I’m just thankful that my daughter and I are alright, and grateful for the service of the police and EMT in a prom dress.  What a night.

Published by Chris Duckworth

Spouse. Parent. Lutheran Pastor. Veteran. Jedi. Political Junkie. Baseball Fan.

5 thoughts on “Car vs. Deer: Dents and Death

  1. C, I’m so glad you and T are all right. We think my brother died swerving to miss a deer, so as sad as the deer’s death may be, it’s certainly the lesser of two evils. Hope the car is okay, too. How scary.

  2. I’m glad you are fine. That is an “inches” thing, like in baseball, but with greater consequences.
    Apparently there are too many deer everywhere. In the suburbs, it is hard to control the population because it isn’t a safe place to hunt. But people around here hunt and we have wolves, and there are still way too many deer. When they are out in the yard in day light in groups of 3 – 6 and don’t run away, that is TOO MANY and they are too tame. Not a natural situation.

  3. Many years ago, the City of Philadelphia planned a deer hunt to reduce the deer population of Fairmount Park.
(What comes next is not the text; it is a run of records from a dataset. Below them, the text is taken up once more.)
#[export] Set Default Goal Selector "!".

(** ** Notation scope of the development *)
Declare Scope flex_scope.
Delimit Scope flex_scope with flex.
#[global] Open Scope Z_scope.

(** ** Machine integers.
    An unsigned [w]-bit integer of the source is a [Z] in [0, 2^w); the C++
    conversions are written out as reductions. [int] values are kept as the
    mathematical integer and reduced with [i32] where the source converts. *)
Definition u32 (z : Z) : Z := z mod 2 ^ 32.
Definition u64 (z : Z) : Z := z mod 2 ^ 64.
Definition i32 (z : Z) : Z := (z + 2 ^ 31) mod 2 ^ 32 - 2 ^ 31.
Definition is_u32 (z : Z) : Prop := 0 <= z < 2 ^ 32.

(** [std::min]/[std::max] are [Z.min]/[Z.max]; [bool] to [int] promotion. *)
Definition b2z (b : bool) : Z := if b then 1 else 0.

(** C++ [/] and [%] on signed operands truncate towards zero. *)
Definition cdiv (a b : Z) : Z := Z.quot a b.
Definition crem (a b : Z) : Z := Z.rem a b.

Ltac zdm := Z.to_euclidean_division_equations.

Lemma u32_small z : is_u32 z -> u32 z = z.
Proof. unfold is_u32, u32. intros. by apply Z.mod_small. Qed.

Lemma u64_small z : 0 <= z < 2 ^ 64 -> u64 z = z.
Proof. unfold u64. intros. by apply Z.mod_small. Qed.

Lemma u32_range z : is_u32 (u32 z).
Proof. unfold is_u32, u32. apply Z.mod_pos_bound. lia. Qed.

Lemma i32_small z : - 2 ^ 31 <= z < 2 ^ 31 -> i32 z = z.
Proof. unfold i32. intros. rewrite Z.mod_small; lia. Qed.

Lemma b2z_range b : 0 <= b2z b <= 1.
Proof. destruct b; simpl; lia. Qed.

(** ** Arrays indexed by [Z]: reading out of range is undefined behaviour and
    gives [None]; the write fails in the same way. *)
Definition arr_get {A} (l : list A) (i : Z) : option A :=
  if decide (0 <= i) then l !! Z.to_nat i else None.

Definition arr_set {A} (l : list A) (i : Z) (x : A) : option (list A) :=
  if decide (0 <= i < Z.of_nat (length l)) then Some (<[Z.to_nat i := x]> l) else None.

Section arrays.
Context {A : Type}.
Implicit Types (l : list A) (x y : A) (i j : Z).

Lemma arr_get_Some l i x :
  arr_get l i = Some x -> 0 <= i < Z.of_nat (length l).
Proof.
  unfold arr_get. case_decide; [|done]. intros Hl%lookup_lt_Some. lia.
Qed.

Lemma arr_get_is_Some l i :
  0 <= i < Z.of_nat (length l) -> is_Some (arr_get l i).
Proof.
  intros. unfold arr_get. rewrite decide_True by lia.
  apply lookup_lt_is_Some. lia.
Qed.

Lemma arr_get_None l i :
  arr_get l i = None <-> ~ (0 <= i < Z.of_nat (length l)).
Proof.
  split.
  - intros Hn Hi. destruct (arr_get_is_Some l i Hi). congruence.
  - intros Hi. destruct (arr_get l i) eqn:E; [|done].
    apply arr_get_Some in E. lia.
Qed.

Lemma arr_set_Some l i x l' :
  arr_set l i x = Some l' ->
  0 <= i < Z.of_nat (length l) /\ l' = <[Z.to_nat i := x]> l.
Proof. unfold arr_set. case_decide; [|done]. by intros [= <-]. Qed.

Lemma arr_set_in l i x :
  0 <= i < Z.of_nat (length l) -> arr_set l i x = Some (<[Z.to_nat i := x]> l).
Proof. intros. unfold arr_set. by rewrite decide_True. Qed.

Lemma arr_set_length l i x l' : arr_set l i x = Some l' -> length l' = length l.
Proof. intros [_ ->]%arr_set_Some. apply length_insert. Qed.

Lemma arr_get_set_eq l i x l' : arr_set l i x = Some l' -> arr_get l' i = Some x.
Proof.
  intros [Hi ->]%arr_set_Some. unfold arr_get. rewrite decide_True by lia.
  apply list_lookup_insert_eq. lia.
Qed.

Lemma arr_get_set_ne l i j x l' :
  i <> j -> arr_set l i x = Some l' -> arr_get l' j = arr_get l j.
Proof.
  intros Hne [Hi ->]%arr_set_Some. unfold arr_get.
  case_decide; [|done]. apply list_lookup_insert_ne. lia.
Qed.
End arrays.

(** ** Effects.
    A handler of the program runs on a state [S]; it either finishes with a
    value and the new state or hits a failed [assert], an [abort()], a null
    dereference or an out-of-range array access, which is [None]. *)
Definition M (S A : Type) : Type := S -> option (A * S).

Section monad.
Context {S : Type}.

Definition ret {A} (a : A) : M S A := fun s => Some (a, s).
Definition bind {A B} (m : M S A) (k : A -> M S B) : M S B :=
  fun s => match m s with Some (a, s') => k a s' | None => None end.
Definition crash {A} : M S A := fun _ => None.
Definition get : M S S := fun s => Some (s, s).
Definition gets {A} (f : S -> A) : M S A := fun s => Some (f s, s).
Definition modify (f : S -> S) : M S unit := fun s => Some (tt, f s).
Definition lift {A} (o : option A) : M S A :=
  fun s => match o with Some a => Some (a, s) | None => None end.
Definition assertM (b : bool) : M S unit := if b then ret tt else crash.
Definition when (b : bool) (m : M S unit) : M S unit := if b then m else ret tt.

(** [for (x : l) body], and the variant whose body answers [false] for [break]. *)
Fixpoint forM_ {X} (l : list X) (f : X -> M S unit) : M S unit :=
  match l with
  | [] => ret tt
  | x :: l => bind (f x) (fun _ => forM_ l f)
  end.

Fixpoint forM_break {X} (l : list X) (f : X -> M S bool) : M S unit :=
  match l with
  | [] => ret tt
  | x :: l => bind (f x) (fun go => if (go : bool) then forM_break l f else ret tt)
  end.
End monad.
(* ===== verification/KvFormat.v ===== *)
(** Requests and stored values of the key-value service: src/kv/type.h,
    src/kv/kv_format.{h,cc} and [KvServiceClient::DecodeString] (client.h).

    The functions read from raw pointers without a bound; a read past the end of
    the bytes that were passed is undefined. *)

From S2P Require Import Prelude Types Bytes.

(** ** type.h.
    A type copied out of a byte buffer need not be one of the enumerators. *)
Inductive RequestType := kPut | kDelete | kGet | kDetectLeader | kAbort | kUnnamedType (z : Z).

#[export] Instance RequestType_eq_dec : EqDecision RequestType.
Proof. solve_decision. Defined.

Inductive ErrorType :=
| kNotALeader | kKeyNotExist | kEntryDeleted | kRequestExecTimeout | kOk | kKVRequestTimesout
| kRPCCallFailed | kKVDecodeFail.

#[export] Instance ErrorType_eq_dec : EqDecision ErrorType.
Proof. solve_decision. Defined.

Definition kNoDetectLeader : Z := u32 (-1).

Record Request := mkRequest {
  rq_type : RequestType;
  rq_client_id : Z;
  rq_sequence : Z;
  rq_group_id : Z;
  rq_key : Slice;
  rq_value : Slice
}.

Record Response := mkResponse {
  rs_type : RequestType;
  rs_client_id : Z;
  rs_sequence : Z;
  rs_group_id : Z;
  rs_err : ErrorType;
  rs_raft_term : Z;
  rs_value : Slice;
  rs_read_index : Z;
  rs_reply_server_id : Z;
  rs_leader_hint : Z;
  rs_apply_elapse_time : Z;
  rs_commit_elapse_time : Z
}.

Record GetValueRequest := mkGetValueRequest { gvq_key : Slice; gvq_read_index : Z; gvq_group_id : Z }.
Record GetValueResponse := mkGetValueResponse { gvr_value : Slice; gvr_err : ErrorType; gvr_reply_server_id : Z }.

Definition request_type_to_Z (t : RequestType) : Z :=
  match t with kPut => 1 | kDelete => 2 | kGet => 3 | kDetectLeader => 4 | kAbort => 5 | kUnnamedType z => z end.
Definition request_type_of_Z (z : Z) : RequestType :=
  if z =? 1 then kPut else if z =? 2 then kDelete else if z =? 3 then kGet
  else if z =? 4 then kDetectLeader else if z =? 5 then kAbort else kUnnamedType z.

Definition RequestHdrSize : Z := 12.

(** ** Length-prefixed strings *)
Definition MakePrefixLengthKey (s : Slice) : Slice := le 4 (slice_size s) ++ s.

(** The length is an [int]; a negative one makes the string constructor throw. *)
Definition GetKeyFromPrefixLengthFormat : Reader Slice :=
  let? key_size := read_le Undef 4 in
  if 2 ^ 31 <=? key_size then rundef else read_bytes Undef key_size.

(** ** Requests as raw bytes *)
Definition request_header (r : Request) : Slice :=
  le 4 (request_type_to_Z (rq_type r)) ++ le 4 (rq_client_id r) ++ le 4 (rq_sequence r).

(** The group id is not part of the header: the target keeps its own. *)
Definition read_header : Reader (RequestType * Z * Z) :=
  let? t := read_le Undef 4 in let? c := read_le Undef 4 in let? s := read_le Undef 4 in
  rret (request_type_of_Z t, c, s).

Definition GetRawBytesSizeForRequest (r : Request) : Z :=
  RequestHdrSize + (4 + slice_size (rq_key r)) + (4 + slice_size (rq_value r)).

Definition RequestToRawBytes (r : Request) : Slice :=
  request_header r ++ MakePrefixLengthKey (rq_key r) ++ MakePrefixLengthKey (rq_value r).

Definition RawBytesToRequest (target : Request) : Reader Request :=
  let? h := read_header in
  let? key := GetKeyFromPrefixLengthFormat in
  let? value := GetKeyFromPrefixLengthFormat in
  rret (mkRequest h.1.1 h.1.2 h.2 (rq_group_id target) key value).

(** ** A log entry as a request.
    The value that will be stored starts with [k], [m] and the fragment id. *)
Definition value_header (k m frag_id : Z) : Slice := le 4 k ++ le 4 m ++ le 4 frag_id.

Definition request_of (target : Request) (bytes header tail : Slice) (whole : bool) : outcome Request :=
  match (let? h := read_header in let? key := GetKeyFromPrefixLengthFormat in rret (h, key)) bytes with
  | Ok ((h, key), rest) =>
      Ok (mkRequest h.1.1 h.1.2 h.2 (rq_group_id target) key
            (rq_value target ++ header ++ if whole then rest else tail))
  | Reject => Reject
  | Undef => Undef
  end.

Definition RaftEntryToRequest (target : Request) (server_id server_num : Z) (ent : LogEntry) : outcome Request :=
  if is_kNormal ent then request_of target (CommandData ent) (value_header 1 0 0) [] true
  else
    let k := i32 (GetK (GetChunkInfo ent)) in
    request_of target (NotEncodedSlice ent) (value_header k (i32 (server_num - k)) server_id) (FragmentSlice ent) false.

(** The overload without the server leaves the twelve bytes of a fragment's header
    uninitialised. *)
Definition RaftEntryToRequest_plain (junk : Slice) (target : Request) (ent : LogEntry) : outcome Request :=
  if is_kNormal ent then request_of target (CommandData ent) (value_header 1 0 0) [] true
  else request_of target (NotEncodedSlice ent) junk (FragmentSlice ent) false.

Definition FormatFullEntryValueForStorage (user_value : Slice) : Slice :=
  value_header 1 0 0 ++ MakePrefixLengthKey user_value.

(** ** DecodeString *)
Record DecodedString := mkDecodedString { ds_k : Z; ds_m : Z; ds_frag_id : Z; ds_frag : Slice }.

(** [None]: the string is shorter than its header. *)
Definition DecodeString (s : Slice) : option DecodedString :=
  if slice_size s <? 12 then None else
  Some (mkDecodedString (i32 (unle (take 4 s))) (i32 (unle (take 4 (drop 4 s)))) (unle (take 4 (drop 8 s))) (drop 12 s)).

(** ** Lemmas *)
Definition short_string (s : Slice) : Prop := slice_size s < 2 ^ 31.

Record request_ok (r : Request) : Prop := {
  rk_type : match rq_type r with kUnnamedType z => is_u32 z /\ ~ (1 <= z <= 5) | _ => True end;
  rk_client : is_u32 (rq_client_id r); rk_sequence : is_u32 (rq_sequence r);
  rk_key : short_string (rq_key r); rk_value : short_string (rq_value r)
}.

Lemma reads_prefix_key s : short_string s -> reads GetKeyFromPrefixLengthFormat (MakePrefixLengthKey s) s.
Proof.
  unfold short_string. intros Hs. pose proof (slice_size_nonneg s). unfold GetKeyFromPrefixLengthFormat, MakePrefixLengthKey.
  eapply reads_bind; [apply (reads_le Undef 4); cbn; lia|].
  rewrite (proj2 (Z.leb_gt _ _)) by lia. by apply reads_bytes.
Qed.

Lemma reads_header r : request_ok r ->
  reads read_header (request_header r) (rq_type r, rq_client_id r, rq_sequence r).
Proof.
  intros [Ht Hc Hs _ _]. unfold read_header, request_header.
  assert (is_u32 (request_type_to_Z (rq_type r)) /\ request_type_of_Z (request_type_to_Z (rq_type r)) = rq_type r) as [Hu He].
  { unfold is_u32 in *. destruct (rq_type r); cbn; try (split; [lia|done]). split; [lia|].
    unfold request_type_of_Z. rewrite !(proj2 (Z.eqb_neq _ _)) by lia. done. }
  eapply reads_bind; [by apply (reads_le Undef 4)|].
  eapply reads_bind; [by apply (reads_le Undef 4)|].
  eapply reads_bind_last; [by apply (reads_le Undef 4)|]. rewrite He. apply reads_ret.
Qed.

Lemma reads_request target r : request_ok r -> rq_group_id r = rq_group_id target ->
  reads (RawBytesToRequest target) (RequestToRawBytes r) r.
Proof.
  intros Hr Hg. unfold RawBytesToRequest, RequestToRawBytes.
  eapply reads_bind; [by apply reads_header|].
  eapply reads_bind; [by apply reads_prefix_key, Hr|].
  eapply reads_bind_last; [by apply reads_prefix_key, Hr|]. rewrite <- Hg. destruct r. apply reads_ret.
Qed.

Lemma request_of_spec target r header tail whole rest : request_ok r ->
  request_of target (request_header r ++ MakePrefixLengthKey (rq_key r) ++ rest) header tail whole =
  Ok (mkRequest (rq_type r) (rq_client_id r) (rq_sequence r) (rq_group_id target) (rq_key r)
        (rq_value target ++ header ++ if whole then rest else tail)).
Proof.
  intros Hr. unfold request_of. rewrite (rbind_reads _ _ _ _ _ (reads_header r Hr)).
  by rewrite (rbind_reads _ _ _ _ _ (reads_prefix_key _ (rk_key _ Hr))).
Qed.

Lemma length_value_header k m i : length (value_header k m i) = 12%nat.
Proof. unfold value_header. by rewrite !length_app, !length_le. Qed.

Lemma DecodeString_header k m i frag :
  is_int k -> is_int m -> is_u32 i -> DecodeString (value_header k m i ++ frag) = Some (mkDecodedString k m i frag).
Proof.
  unfold is_int, is_u32. intros Hk Hm Hi. unfold DecodeString, slice_size. rewrite length_app, length_value_header.
  rewrite (proj2 (Z.ltb_ge _ _)) by lia.
  assert (forall z, is_int z -> i32 (unle (le 4 z)) = z) as Hz.
  { intros z Hz. rewrite unle_le. change (256 ^ Z.of_nat 4) with (2 ^ 32). fold (u32 z). by apply i32_u32. }
  rewrite (drop_app_length' (value_header k m i) frag 12) by (by rewrite length_value_header). unfold value_header. rewrite <- !app_assoc.
  assert (forall n z (t : Slice), take n (le n z ++ t) = le n z) as Ht by (intros; by rewrite take_app_length' by (by rewrite length_le)).
  assert (forall n z (t : Slice), drop n (le n z ++ t) = t) as Hd by (intros; by rewrite drop_app_length' by (by rewrite length_le)).
  replace 8%nat with (4 + 4)%nat by lia. rewrite <- drop_drop, !Hd, !Ht, !Hz by done.
  by rewrite unle_le_small by (cbn; lia).
Qed.

(** A request that is proposed, replicated and applied is the request of the
    client: its raw bytes read back give the same request and have the announced
    size; and the value the apply thread stores for the whole entry is the stored
    form of the client's value, from which a reader recovers exactly that value. *)
Theorem request_roundtrip (r target : Request) (rest : Slice) (ent : LogEntry) (id n : Z)
    (Hr : request_ok r) (Hg : rq_group_id r = rq_group_id target) (Hv : rq_value target = [])
    (Hn : Type_ ent = kNormal) (He : command_data_ ent = RequestToRawBytes r) :
  RawBytesToRequest target (RequestToRawBytes r ++ rest) = Ok (r, rest) /\
  slice_size (RequestToRawBytes r) = GetRawBytesSizeForRequest r /\
  exists q, RaftEntryToRequest target id n ent = Ok q /\ rq_key q = rq_key r /\ rq_type q = rq_type r /\
    rq_value q = FormatFullEntryValueForStorage (rq_value r) /\
    exists d, DecodeString (rq_value q) = Some d /\ ds_k d = 1 /\ ds_m d = 0 /\
      GetKeyFromPrefixLengthFormat (ds_frag d) = Ok (rq_value r, []).
Proof.
  split; [by apply reads_request|]. split.
  { unfold RequestToRawBytes, request_header, MakePrefixLengthKey, GetRawBytesSizeForRequest, RequestHdrSize.
    rewrite !slice_size_app, !slice_size_le. lia. }
  unfold RaftEntryToRequest, CommandData, is_kNormal. rewrite bool_decide_true, He by done.
  unfold RequestToRawBytes. rewrite request_of_spec by done. eexists. split; [done|].
  cbn [rq_key rq_type rq_value]. rewrite Hv. split_and!; [done..|]. eexists.
  split; [apply DecodeString_header; unfold is_int, is_u32; lia|]. split_and!; [done..|].
  cbn [ds_frag]. rewrite <- (app_nil_r (MakePrefixLengthKey _)). apply reads_prefix_key, Hr.
Qed.

Lemma request_roundtrip_witness :
  exists q, RaftEntryToRequest (mkRequest kGet 0 0 3 [] []) 1 5
      (SetCommandData (RequestToRawBytes (mkRequest kPut 7 9 3 [107] [1; 2])) LogEntry_default) = Ok q /\
    rq_value q = [1; 0; 0; 0; 0; 0; 0; 0; 0; 0; 0; 0; 2; 0; 0; 0; 1; 2].
Proof.
  destruct (request_roundtrip (mkRequest kPut 7 9 3 [107] [1; 2]) (mkRequest kGet 0 0 3 [] []) []
    (SetCommandData (RequestToRawBytes (mkRequest kPut 7 9 3 [107] [1; 2])) LogEntry_default) 1 5)
    as (_ & _ & q & Hq & _ & _ & Hv & _).
  - split; unfold is_u32, short_string, slice_size; cbn; lia || done.
  - reflexivity.
  - reflexivity.
  - reflexivity.
  - reflexivity.
  - exists q. split; [exact Hq|]. rewrite Hv. vm_compute. reflexivity.
Defined.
There was a huge outcry. At one public hearing on the matter a woman asked if the park rangers might try birth control to reduce the population rather than a hunt. A straight-faced ranger replied that they had tried placing birth control throughout the park. The program was unsuccessful, he reported, because the bucks had hooves and were unable to get the quarters into the slots of the condom machines. You’ve got to love a civil servant with a sense of humor.
    On a more serious note, I’m glad everyone is all right. If it’s any consolation, you care has relatively minor damage for having hit a deer.
    The deer problem will only get worse as the suburbs devour more and more of the woodlands and farmland around cities. Loss of habitat increases these encounters between man and deer.

  4. Glad to know you and the sweetie are good to go. And I agree with John, the car looks great considering you hit a deer. Have you ever thought of getting one of those whistle things you put under your hood to scare the deer away? They’re big sellers up in the UP and Wisconsin. 😉 Never knew your neck of the woods was so filled with flora and fauna.
    Again, glad you’re okay.

  5. Glad to hear you are both ok. There is nothing quite so startling as hitting an animal that somes from out of nowhere.
    A few years ago I went to visit my mom and we ended up at my grandmother’s house, where the smell of deer meat wafted around the kitchen. Knowing that deer weren’t in season at the time, I asked if it where left in the freezer from the hunt last year. I was informed that my cousin had hit a deer on the way home from work, and the cop that came to the scene of the accident told him he was free to keep it.
    The moral of the story is this: as much as I like to downplay prejudices and stereotypes of southerners, I can only do so much considering I ate road kill that night!
    Thinning the herd through hunting is a great idea, especially since it is a public safety issue. For those who are against it because they think hunting is inhumane, I would suggest they visit a slaughter house, and then accompany a hunter. I can honsetly say that the animals I have killed while hunting suffer far far less than those who go through commercial slaghter houses.